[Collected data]
※

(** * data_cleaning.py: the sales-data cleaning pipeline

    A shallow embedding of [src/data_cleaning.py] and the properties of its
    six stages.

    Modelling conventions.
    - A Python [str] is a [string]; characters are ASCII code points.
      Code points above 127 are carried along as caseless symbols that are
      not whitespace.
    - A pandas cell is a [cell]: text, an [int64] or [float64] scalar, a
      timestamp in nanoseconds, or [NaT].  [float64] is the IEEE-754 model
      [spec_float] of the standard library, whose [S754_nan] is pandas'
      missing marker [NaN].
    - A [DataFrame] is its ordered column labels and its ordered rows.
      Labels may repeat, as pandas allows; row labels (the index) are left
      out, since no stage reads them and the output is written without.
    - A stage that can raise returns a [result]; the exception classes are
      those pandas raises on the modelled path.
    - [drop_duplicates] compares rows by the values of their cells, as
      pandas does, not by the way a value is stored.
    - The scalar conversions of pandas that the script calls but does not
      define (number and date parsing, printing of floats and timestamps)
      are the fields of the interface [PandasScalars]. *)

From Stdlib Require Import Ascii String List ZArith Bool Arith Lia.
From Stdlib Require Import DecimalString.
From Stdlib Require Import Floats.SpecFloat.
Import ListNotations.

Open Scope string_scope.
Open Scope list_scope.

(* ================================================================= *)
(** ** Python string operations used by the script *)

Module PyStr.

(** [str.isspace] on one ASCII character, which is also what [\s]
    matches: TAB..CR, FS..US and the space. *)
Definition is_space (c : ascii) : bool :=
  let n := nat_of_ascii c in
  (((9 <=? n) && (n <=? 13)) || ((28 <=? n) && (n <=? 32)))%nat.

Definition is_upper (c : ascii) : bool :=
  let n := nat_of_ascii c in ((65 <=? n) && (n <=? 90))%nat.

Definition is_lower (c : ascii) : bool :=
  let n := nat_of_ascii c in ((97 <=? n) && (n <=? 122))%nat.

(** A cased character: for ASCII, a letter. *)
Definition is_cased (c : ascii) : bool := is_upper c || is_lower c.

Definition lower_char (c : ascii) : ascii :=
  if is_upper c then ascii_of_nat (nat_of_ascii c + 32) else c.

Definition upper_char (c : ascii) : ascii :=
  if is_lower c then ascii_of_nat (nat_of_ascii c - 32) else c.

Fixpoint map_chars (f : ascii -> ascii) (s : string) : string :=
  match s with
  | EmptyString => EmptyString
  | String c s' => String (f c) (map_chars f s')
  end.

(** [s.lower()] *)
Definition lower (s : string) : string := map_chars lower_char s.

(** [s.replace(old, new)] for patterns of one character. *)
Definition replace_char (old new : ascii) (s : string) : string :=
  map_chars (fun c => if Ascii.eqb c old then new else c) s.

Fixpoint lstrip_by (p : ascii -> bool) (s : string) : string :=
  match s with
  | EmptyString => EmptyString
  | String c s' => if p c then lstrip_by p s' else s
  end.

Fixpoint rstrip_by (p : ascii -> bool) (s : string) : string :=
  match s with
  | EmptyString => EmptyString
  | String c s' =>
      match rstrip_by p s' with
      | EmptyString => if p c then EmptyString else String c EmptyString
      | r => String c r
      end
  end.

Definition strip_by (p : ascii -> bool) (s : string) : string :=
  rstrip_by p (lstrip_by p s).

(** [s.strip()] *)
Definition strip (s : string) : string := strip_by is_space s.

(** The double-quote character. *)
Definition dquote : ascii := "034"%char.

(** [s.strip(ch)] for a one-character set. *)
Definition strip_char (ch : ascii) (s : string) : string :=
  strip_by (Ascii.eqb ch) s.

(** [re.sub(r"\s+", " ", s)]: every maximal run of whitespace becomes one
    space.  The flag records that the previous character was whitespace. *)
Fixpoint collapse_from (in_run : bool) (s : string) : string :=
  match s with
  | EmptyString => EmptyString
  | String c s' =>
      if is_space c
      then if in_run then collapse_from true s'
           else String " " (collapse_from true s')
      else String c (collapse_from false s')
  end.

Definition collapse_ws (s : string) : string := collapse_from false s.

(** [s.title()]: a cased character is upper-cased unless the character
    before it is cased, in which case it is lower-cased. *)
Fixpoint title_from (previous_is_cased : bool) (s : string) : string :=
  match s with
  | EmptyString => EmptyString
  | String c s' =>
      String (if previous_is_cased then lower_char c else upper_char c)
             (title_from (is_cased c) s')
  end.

※

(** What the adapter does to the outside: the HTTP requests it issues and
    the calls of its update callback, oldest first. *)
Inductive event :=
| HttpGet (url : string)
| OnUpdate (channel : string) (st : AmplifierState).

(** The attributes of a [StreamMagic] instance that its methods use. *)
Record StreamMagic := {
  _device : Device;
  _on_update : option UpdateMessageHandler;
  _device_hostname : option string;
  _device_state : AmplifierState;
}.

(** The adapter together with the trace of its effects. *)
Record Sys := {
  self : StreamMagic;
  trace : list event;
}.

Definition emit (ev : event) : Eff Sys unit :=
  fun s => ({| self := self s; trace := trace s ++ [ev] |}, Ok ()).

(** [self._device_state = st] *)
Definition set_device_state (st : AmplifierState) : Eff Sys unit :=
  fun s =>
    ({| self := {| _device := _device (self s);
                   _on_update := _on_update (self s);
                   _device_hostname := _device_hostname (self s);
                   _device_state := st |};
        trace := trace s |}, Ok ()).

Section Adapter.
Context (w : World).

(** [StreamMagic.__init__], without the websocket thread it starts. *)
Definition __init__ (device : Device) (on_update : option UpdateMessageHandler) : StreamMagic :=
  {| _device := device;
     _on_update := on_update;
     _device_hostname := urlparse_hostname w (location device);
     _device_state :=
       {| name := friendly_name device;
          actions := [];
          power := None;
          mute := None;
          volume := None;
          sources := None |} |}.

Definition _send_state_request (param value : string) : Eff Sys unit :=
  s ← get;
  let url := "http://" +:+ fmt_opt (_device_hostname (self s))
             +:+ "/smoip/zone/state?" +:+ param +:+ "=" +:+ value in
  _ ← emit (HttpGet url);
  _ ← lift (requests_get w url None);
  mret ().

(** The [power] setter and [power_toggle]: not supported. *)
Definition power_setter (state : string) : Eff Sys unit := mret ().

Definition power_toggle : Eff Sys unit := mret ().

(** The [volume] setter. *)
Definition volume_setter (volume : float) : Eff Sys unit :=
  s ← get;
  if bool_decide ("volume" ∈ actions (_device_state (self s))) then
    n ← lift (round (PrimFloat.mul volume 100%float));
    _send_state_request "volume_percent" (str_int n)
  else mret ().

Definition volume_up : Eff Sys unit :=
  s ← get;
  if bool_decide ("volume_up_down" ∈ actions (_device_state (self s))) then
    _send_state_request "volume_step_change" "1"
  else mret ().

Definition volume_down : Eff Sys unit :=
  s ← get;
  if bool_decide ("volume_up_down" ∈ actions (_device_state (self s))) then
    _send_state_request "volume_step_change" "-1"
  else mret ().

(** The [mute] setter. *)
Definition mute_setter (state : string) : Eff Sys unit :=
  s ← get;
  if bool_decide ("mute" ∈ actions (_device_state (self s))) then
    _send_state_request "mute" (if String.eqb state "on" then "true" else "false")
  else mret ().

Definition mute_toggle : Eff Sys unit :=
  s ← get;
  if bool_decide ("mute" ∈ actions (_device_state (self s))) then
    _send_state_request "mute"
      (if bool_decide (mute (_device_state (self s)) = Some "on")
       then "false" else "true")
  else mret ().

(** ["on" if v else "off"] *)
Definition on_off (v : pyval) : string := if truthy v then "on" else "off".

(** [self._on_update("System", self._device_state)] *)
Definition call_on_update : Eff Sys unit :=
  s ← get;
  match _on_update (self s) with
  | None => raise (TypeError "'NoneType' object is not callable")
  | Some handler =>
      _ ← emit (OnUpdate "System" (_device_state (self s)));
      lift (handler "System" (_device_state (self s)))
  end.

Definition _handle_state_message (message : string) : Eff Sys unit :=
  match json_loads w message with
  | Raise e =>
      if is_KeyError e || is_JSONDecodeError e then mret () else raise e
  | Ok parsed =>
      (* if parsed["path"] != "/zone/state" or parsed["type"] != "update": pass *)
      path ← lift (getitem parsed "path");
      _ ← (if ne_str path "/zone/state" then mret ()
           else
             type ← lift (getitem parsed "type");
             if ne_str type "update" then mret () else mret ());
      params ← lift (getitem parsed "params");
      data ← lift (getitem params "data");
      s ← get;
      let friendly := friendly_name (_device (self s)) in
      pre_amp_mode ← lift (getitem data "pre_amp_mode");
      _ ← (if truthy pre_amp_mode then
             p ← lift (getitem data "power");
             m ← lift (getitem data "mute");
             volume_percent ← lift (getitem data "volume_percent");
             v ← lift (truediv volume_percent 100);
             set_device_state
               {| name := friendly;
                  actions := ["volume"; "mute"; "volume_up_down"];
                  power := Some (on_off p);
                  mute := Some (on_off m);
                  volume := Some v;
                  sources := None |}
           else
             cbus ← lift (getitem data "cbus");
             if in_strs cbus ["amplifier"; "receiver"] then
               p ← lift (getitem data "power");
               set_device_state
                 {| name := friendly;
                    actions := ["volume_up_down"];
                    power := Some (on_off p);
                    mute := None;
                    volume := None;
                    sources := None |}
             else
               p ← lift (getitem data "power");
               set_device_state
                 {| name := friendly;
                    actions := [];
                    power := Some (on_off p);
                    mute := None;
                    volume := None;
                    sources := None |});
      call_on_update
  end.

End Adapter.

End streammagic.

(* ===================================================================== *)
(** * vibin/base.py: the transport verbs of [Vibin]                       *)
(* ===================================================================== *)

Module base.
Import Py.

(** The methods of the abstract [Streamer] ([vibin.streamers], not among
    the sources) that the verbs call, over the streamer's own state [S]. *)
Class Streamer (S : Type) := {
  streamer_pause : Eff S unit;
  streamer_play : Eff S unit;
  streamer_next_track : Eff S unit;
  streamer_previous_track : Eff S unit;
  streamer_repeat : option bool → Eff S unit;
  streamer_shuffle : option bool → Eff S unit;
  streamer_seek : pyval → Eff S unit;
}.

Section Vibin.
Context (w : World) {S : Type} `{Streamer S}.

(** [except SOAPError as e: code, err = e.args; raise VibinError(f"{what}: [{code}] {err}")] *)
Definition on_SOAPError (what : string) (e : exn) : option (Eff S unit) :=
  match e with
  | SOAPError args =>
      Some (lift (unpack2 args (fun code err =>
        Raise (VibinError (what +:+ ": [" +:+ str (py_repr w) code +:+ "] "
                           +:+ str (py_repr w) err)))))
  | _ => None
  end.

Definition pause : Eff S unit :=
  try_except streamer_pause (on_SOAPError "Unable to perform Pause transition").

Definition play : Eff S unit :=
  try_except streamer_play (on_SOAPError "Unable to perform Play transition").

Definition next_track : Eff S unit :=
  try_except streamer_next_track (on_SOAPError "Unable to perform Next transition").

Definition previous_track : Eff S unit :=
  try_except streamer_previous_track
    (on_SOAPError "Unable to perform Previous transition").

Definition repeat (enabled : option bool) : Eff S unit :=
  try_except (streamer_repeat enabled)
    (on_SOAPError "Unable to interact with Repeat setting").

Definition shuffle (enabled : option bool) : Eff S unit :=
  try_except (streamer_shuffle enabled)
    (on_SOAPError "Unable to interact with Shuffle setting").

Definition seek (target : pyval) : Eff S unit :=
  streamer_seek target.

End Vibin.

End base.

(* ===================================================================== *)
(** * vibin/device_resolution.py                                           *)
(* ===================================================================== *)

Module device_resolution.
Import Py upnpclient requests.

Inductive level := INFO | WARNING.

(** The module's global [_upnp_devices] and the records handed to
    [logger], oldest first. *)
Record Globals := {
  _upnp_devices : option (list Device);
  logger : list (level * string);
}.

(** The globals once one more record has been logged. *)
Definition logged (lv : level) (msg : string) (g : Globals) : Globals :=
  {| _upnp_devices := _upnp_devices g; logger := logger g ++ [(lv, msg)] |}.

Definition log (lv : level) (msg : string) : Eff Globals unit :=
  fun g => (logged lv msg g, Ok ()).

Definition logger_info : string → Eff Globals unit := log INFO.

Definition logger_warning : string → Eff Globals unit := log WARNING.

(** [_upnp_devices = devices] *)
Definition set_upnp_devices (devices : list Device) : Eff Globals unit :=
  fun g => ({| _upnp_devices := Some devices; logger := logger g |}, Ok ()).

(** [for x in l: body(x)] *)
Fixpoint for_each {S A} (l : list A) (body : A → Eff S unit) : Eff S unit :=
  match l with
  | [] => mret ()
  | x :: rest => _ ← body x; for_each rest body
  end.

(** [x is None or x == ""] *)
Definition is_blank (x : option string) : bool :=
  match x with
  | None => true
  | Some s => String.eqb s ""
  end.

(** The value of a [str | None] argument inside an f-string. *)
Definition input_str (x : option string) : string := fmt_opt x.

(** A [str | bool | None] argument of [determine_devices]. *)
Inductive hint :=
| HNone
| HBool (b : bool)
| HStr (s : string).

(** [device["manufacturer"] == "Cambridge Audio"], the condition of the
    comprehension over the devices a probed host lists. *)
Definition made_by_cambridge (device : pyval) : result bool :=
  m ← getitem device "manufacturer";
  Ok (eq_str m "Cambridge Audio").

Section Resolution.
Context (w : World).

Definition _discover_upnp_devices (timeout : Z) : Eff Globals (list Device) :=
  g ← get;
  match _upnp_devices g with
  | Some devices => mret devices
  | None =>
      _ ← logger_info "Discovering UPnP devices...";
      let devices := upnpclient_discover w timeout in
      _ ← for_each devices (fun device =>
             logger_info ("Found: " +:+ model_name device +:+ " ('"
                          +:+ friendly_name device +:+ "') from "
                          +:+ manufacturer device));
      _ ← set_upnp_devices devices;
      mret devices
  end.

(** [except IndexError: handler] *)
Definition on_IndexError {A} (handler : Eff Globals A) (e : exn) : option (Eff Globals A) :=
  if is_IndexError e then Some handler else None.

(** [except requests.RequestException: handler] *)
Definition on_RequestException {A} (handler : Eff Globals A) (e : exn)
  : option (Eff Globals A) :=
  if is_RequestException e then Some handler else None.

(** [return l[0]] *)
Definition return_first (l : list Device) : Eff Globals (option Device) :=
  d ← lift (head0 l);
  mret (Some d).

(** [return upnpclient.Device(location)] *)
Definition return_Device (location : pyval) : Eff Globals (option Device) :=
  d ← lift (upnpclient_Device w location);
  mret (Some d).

※

* [What you will do] Examine the data above and state how many of its lines contain the word "event", with no further remarks.

* [Completed exercise] 3